Keeping the car in this very narrow window made it very unpredictable on entry into slow corners, even though its high-speed corner performance was very good. Indeed in the second half of the season, it was usually the fastest through such corners. It was untouchable through the fast esses at Austin, for example. But unpredictable and snappy through the slow corners and slow on the straights, as usual.
In an ideal windtunnel world where the porpoising phenomenon was not induced, the ‘zero pods’ concept in combination with the W13’s underfloor created fantastic numbers. Numbers which, if they’d been replicated in the real world, would have left Red Bull and Ferrari fighting over their crumbs.
That was the belief Mercedes had before the car actually took to the track and its awful reality was revealed. In simulation the big area of exposed floor made possible by the pod layout allowed a huge volume of air to rush between the rear wheels and pull harder on the underfloor air exiting the tunnel diffusers. Thereby speeding up the underfloor airflow to create fantastic downforce. Furthermore, the narrow pods also allowed the inlets of the floor to be placed in a way Mercedes believed would maximise the effectiveness of the tunnels.

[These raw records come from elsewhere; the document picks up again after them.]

(** Waking at the place where threads were moved to. *)
Lemma wake_requeued fuel k k' Q R F o1 o2 off2 a c d Q' R' F' n off t tm val2 ox offx val3 :
  requeued k k' Q R F o1 o2 off2 a c d Q' R' F' -> c <> [] -> off = off2 -> 0 < n ->
  (length c + length (Q o2) < fuel)%nat ->
  futex fuel k' t FUTEX_WAKE o2 off n tm val2 ox offx val3 = Crash assertion_failed.
Proof.
  intros (Hr&HF&_&HQ&HR&HFu&Hi) Hc -> Hn Hf.
  unfold futex. cbn [Z.eqb FUTEX_WAIT FUTEX_WAKE Pos.eqb]. unfold do_wake.
  rewrite (proj2 (Z.leb_gt n 0)) by done. unfold wake.
  destruct c as [|x c _] using rev_ind; [done|].
  assert (E : Q' o2 = [] ++ x :: rev c ++ Q o2).
  { rewrite HQ, decide_True by done. now rewrite rev_app_distr. }
  assert (Hx : R' x = (THREAD_WAIT_FUTEX, off2)).
  { rewrite HR, decide_True; [done|]. set_solver. }
  rewrite (wq_head _ Q' R') by done. rewrite E. cbn [hd_or app mbind exec_bind].
  destruct fuel as [|fuel]; [lia|]. cbn [wake_from].
  rewrite (wq_next _ _ _ _ _ _ _ Hr E). cbn [mbind exec_bind].
  rewrite (waits_at_here _ _ _ off2 x Hr). unfold here. rewrite bool_decide_eq_true_2 by done.
  rewrite (proj2 (Z.ltb_lt 0 n)) by done.
  rewrite (dequeue_unlisted _ _ Q' R' F' o2 x); [done|done| |now rewrite Hx|done| |].
  - rewrite E. left.
  - intros i Hin. destruct (decide (i = FUTEX_WAITERS)) as [->|Hne]; [|now rewrite Hi in Hin].
    apply HFu in Hin as (_&_&Hin). apply Hin. set_solver.
  - rewrite E. rewrite length_app in Hf. cbn in *. rewrite length_app, length_rev. lia.
Qed.

(** C36: FUTEX_CMP_REQUEUE from one page to another one in memory, in a kernel whose
    wait queues and list of futex waiters are consistent ([inv]) and with enough fuel
    for walks along them: when the word still has the expected value, the first
    [val1] waiters of the futex are woken (none if [val1] is negative), the next
    [val2] are moved to the second page's queue with the second offset (in front,
    the last one moved first), the others stay queued in their order, and the reply
    is the number of woken and moved threads.  A negative [val2] moves all
    that are left, and so does 0 if [val1] is not positive; 0 with a positive
    [val1] moves none.  With another value of the word the request fails with
    EAGAIN and changes nothing. *)
Theorem futex_requeue fuel k Q R F t o1 off1 val1 val2 o2 off2 val3 tm :
  inv k Q R F -> o2 <> o1 -> objects (wq k) o2 <> None -> roomy fuel Q F ->
  if word k o1 off1 =? val3 then
    let ab := picks (Z.to_nat val1) (here R off1) (Q o1) in
    let cd := picks (movable val1 val2 (length (Q o1))) (here R off1) ab.2 in
    exists k' Q' R' F',
      futex fuel k t FUTEX_CMP_REQUEUE o1 off1 val1 tm val2 o2 off2 val3
        = Ret (k', Value (Z.of_nat (length ab.1 + length cd.1)), ab.1) /\
      requeued k k' Q R F o1 o2 off2 ab.1 cd.1 cd.2 Q' R' F'
  else futex fuel k t FUTEX_CMP_REQUEUE o1 off1 val1 tm val2 o2 off2 val3 = Ret (k, Error EAGAIN, []).
Proof.
  intros H Hne Oo Hf. destruct (Z.eqb_spec (word k o1 off1) val3) as [<-|Hv].
  - now apply requeue_spec.
  - unfold futex. cbn [Z.eqb FUTEX_WAIT FUTEX_WAKE FUTEX_WAKE_OP FUTEX_CMP_REQUEUE Pos.eqb].
    unfold do_cmp_requeue. now apply Z.eqb_neq in Hv as ->.
Qed.

(** A requeued thread is not put back on the kernel's list of futex waiters,
    from which dequeueing a futex waiter unlinks it: after a FUTEX_CMP_REQUEUE
    that moved a thread, the next FUTEX_WAKE at the place it was moved to fails
    an assertion of the kernel. *)
Theorem requeued_waiter_panics fuel k Q R F t o1 off1 val1 val2 o2 off2 tm n :
  inv k Q R F -> o2 <> o1 -> objects (wq k) o2 <> None -> roomy fuel Q F ->
  0 <= val1 -> 0 < val2 -> 0 < n ->
  (picks (Z.to_nat val2) (here R off1) (picks (Z.to_nat val1) (here R off1) (Q o1)).2).1 <> [] ->
  exists k' count ws,
    futex fuel k t FUTEX_CMP_REQUEUE o1 off1 val1 tm val2 o2 off2 (word k o1 off1)
      = Ret (k', Value count, ws) /\
    futex fuel k' t FUTEX_WAKE o2 off2 n tm 0 0 0 0 = Crash assertion_failed.
Proof.
  intros H Hne Oo Hf H1 H2 Hn Hc.
  assert (Em : movable val1 val2 (length (Q o1)) = Z.to_nat val2).
  { unfold movable. rewrite (proj2 (Z.ltb_ge val2 0)), (proj2 (Z.eqb_neq val2 0)), andb_false_r by lia. done. }
  destruct (requeue_spec fuel k Q R F t o1 off1 val1 val2 o2 off2 tm) as (k'&Q'&R'&F'&E&Hq); try done.
  rewrite Em in E, Hq.
  eexists k', _, _. split; [exact E|].
  apply (wake_requeued fuel k k' Q R F o1 o2 off2 _ _ _ Q' R' F' n _ _ _ _ _ _ _ Hq Hc); [done|done|].
  assert (Hp := picks_perm (Z.to_nat val2) (here R off1)
                 (picks (Z.to_nat val1) (here R off1) (Q o1)).2).
  assert (Hp1 := picks_perm (Z.to_nat val1) (here R off1) (Q o1)).
  apply Permutation_length in Hp, Hp1. rewrite length_app in Hp, Hp1.
  specialize (Hf o2 o1). lia.
Qed.
Lemma disconnect_resident :
  eviction_candidate (descs s d) = false ->
  disconnected s L W act d b (disconnect fuel s act d b true).
Proof.
  intros Ec. unfold disconnect. cbv zeta. rewrite Ec, andb_true_r. assert (Hb := owner_in).
  assert (Hoff : off (if negb (priority (pol (descs s d)) =? OBJECT_PRIORITY_LRU) then
           _ ← check (bool_decide (d ∈ priorities (acts s b))) invalid_access;
           Ret (upd_act s b (fun y => on_priorities (priorities y ∖ {[d]}) (-1) y))
         else
           al ← KList.list_unlink fuel (alists s)
                  (hdr (if object_active (descs s d) then Active else Inactive) b) d;
           Ret (set_alists s al))).
  { destruct (Z.eqb_spec (priority (pol (descs s d))) OBJECT_PRIORITY_LRU); cbn [negb];
      [now apply off_list|now apply off_tree]. }
  destruct Hoff as (s2&L2&->&H2&Hd2&Hr2&Hc2&Hl2). cbn [mbind exec_bind].
  unfold disconnected. assert (Hk : kept act b (descs s d) = if decide (act = Some b) then Some b else None).
  { unfold kept. now rewrite Ec. }
  rewrite Hk. destruct (decide (act = Some b)) as [Ea|Ea].
  - rewrite bool_decide_eq_true_2 by done. cbn [negb]. exists s2, L2, W.
    split; [reflexivity|]. split; [done|]. split; [done|]. split; [done|].
    split; [intros a _; now rewrite Hc2|split; [done|lia]].
  - rewrite bool_decide_eq_false_2 by done. cbn [negb].
    destruct Hroom as (_&_&Hf). specialize (Hf b Hb).
    destruct (charge_inv fuel (Some d) (Some b) None s2 L2 W b (-1) H2 Hb) as (s1&->&H1&Hd1&_&Hr1&Hp1);
      [lia|now right| | |].
    + unfold fits. cbn. unfold fits in Hfit. erewrite zsum_ext; [exact Hfit|].
      intros a _. cbn beta. rewrite Hc2, extra_None. lia.
    + intros a. rewrite extra_None, extra_Some. decs; lia.
    + exists s1, L2, W. split; [reflexivity|]. split; [done|]. split; [congruence|].
      split; [congruence|]. split; [|auto with lia].
      intros a _. rewrite extra_None. assert (Hq := Hc2 a). assert (Hx := extra_range (Some b) a).
      unfold cnt in *. rewrite Hp1. lia.
Qed.

Lemma disconnect_ok : disconnected s L W act d b (disconnect fuel s act d b true).
Proof.
  destruct (eviction_candidate (descs s d)) eqn:Ec; [|now apply disconnect_resident].
  destruct (to_write (descs s d)) eqn:Ew; [now apply disconnect_dirty|now apply disconnect_clean].
Qed.

End disconnect.

(** ** Frames and goals *)

(** The fields that the invariant is about. *)
Definition core (x : activity) : option Z * gset Z * Z * Z * Z * Z :=
  (parent x, priorities x, priorities_count x, frames_local x, frames_total x,
   frames_pending_eviction x).

Record alike (s s' : kstate) : Prop := Alike {
  al_core : forall a, core (acts s' a) = core (acts s a);
  al_descs : descs s' = descs s;
  al_alists : alists s' = alists s;
  al_klists : klists s' = klists s;
  al_root : root_activity s' = root_activity s
}.

Lemma alike_refl s : alike s s.
Proof. done. Qed.

Lemma alike_trans s1 s2 s3 : alike s1 s2 -> alike s2 s3 -> alike s1 s3.
Proof. intros [] []. split; try congruence. Qed.

Lemma alike_upd s a f : (forall x, core (f x) = core x) -> alike s (upd_act s a f).
Proof. intros Hf. split; try done. intros x. cbn. rewrite fn_at. decs; subst; auto. Qed.

Lemma alike_tree s s' : alike s s' -> tree s -> tree s'.
Proof.
  intros A T. apply (tree_same s s' T); [|apply A]. intros a _.
  assert (Hc := al_core _ _ A a). unfold core in Hc. congruence.
Qed.

Lemma alike_inv X e s s' L W : alike s s' -> inv X e s L W -> inv X e s' L W.
Proof.
  intros A H. assert (Hc : forall a, _) by exact (al_core _ _ A). unfold core in Hc.
  destruct A as [_ Ed El Ek Er].
  split; rewrite ?Ed, ?El, ?Ek; try apply H.
  - apply (tree_same s); [apply H| |done]. intros a _. specialize (Hc a). congruence.
  - intros u a Ha. replace (priorities (acts s' a)) with (priorities (acts s a)) by (specialize (Hc a); congruence).
    now apply (i_tkey _ _ _ _ _ H).
  - intros a Ha. assert (Hp := i_pcount _ _ _ _ _ H a Ha). specialize (Hc a). congruence.
  - intros a Ha. assert (Hp := i_local _ _ _ _ _ H a Ha). unfold cnt in *. specialize (Hc a). congruence.
  - intros a Ha. assert (Hp := i_total _ _ _ _ _ H a Ha).
    rewrite (tot_same (fun b => cnt L s b + extra e b)).
    + specialize (Hc a). congruence.
    + intros x _. unfold cnt. specialize (Hc x). congruence.
  - intros a Ha. assert (Hp := i_pending _ _ _ _ _ H a Ha). specialize (Hc a). congruence.
Qed.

It’s understandable why the Mercedes technical team has been reluctant to surrender on this concept. Because if the mechanical parts of the equation, notably the rear suspension, can be made more sympathetic to the aerodynamic needs of the car, and the underfloor can be made less sensitive, maybe they can begin to unlock the previously unreachable potential of the concept. That in essence is the Mercedes pitch for an antidote to Red Bull’s overwhelming superiority in 2022.
Ferrari’s is slightly different, but has resulted in a similar decision to retain its existing concept with just a few refinements. The outwashing sidepod fronts and the depression within the sidepod tops not only increased the effectiveness of the louvres there but also kept more of the airflow directed at the beam wing without spilling over the sides, creating big downforce. That in combination with a uniquely-configured power unit which gave super-strong acceleration off the corners made a car good enough to score 11 poles last year, two more than Red Bull.
But it was unreliable and had to be run in detuned form for much of the season. With the reliability fixed and the engine returned to its potent early-season form, the aero concept, with a few tweaks, (notably the ingenious S-duct around the cockpit sides) will surely be a great basis for a title challenge? That’s Ferrari’s pitch.
Either one or both of those pitches may come good. But Red Bull will not have been standing still.
Furthermore, Red Bull’s underfloor, from what we saw of it, was way more complex in its geometry than anyone else’s and seemed configured to maximise useable, consistent downforce throughout the speed range and operating conditions. Even the way the team was using variations in the geometry of the inlet fins to vary the aero centre of pressure according to circuit demands suggested a level of aerodynamic sophistication beyond any else’s.
This is the team which Christian Horner has declared is the ‘strongest Red Bull team we’ve ever had’. It really is firing on all its cylinders and it’s difficult to imagine that its windtunnel time restriction will be enough to blow it off course.
So that’s how the season is poised before the first test.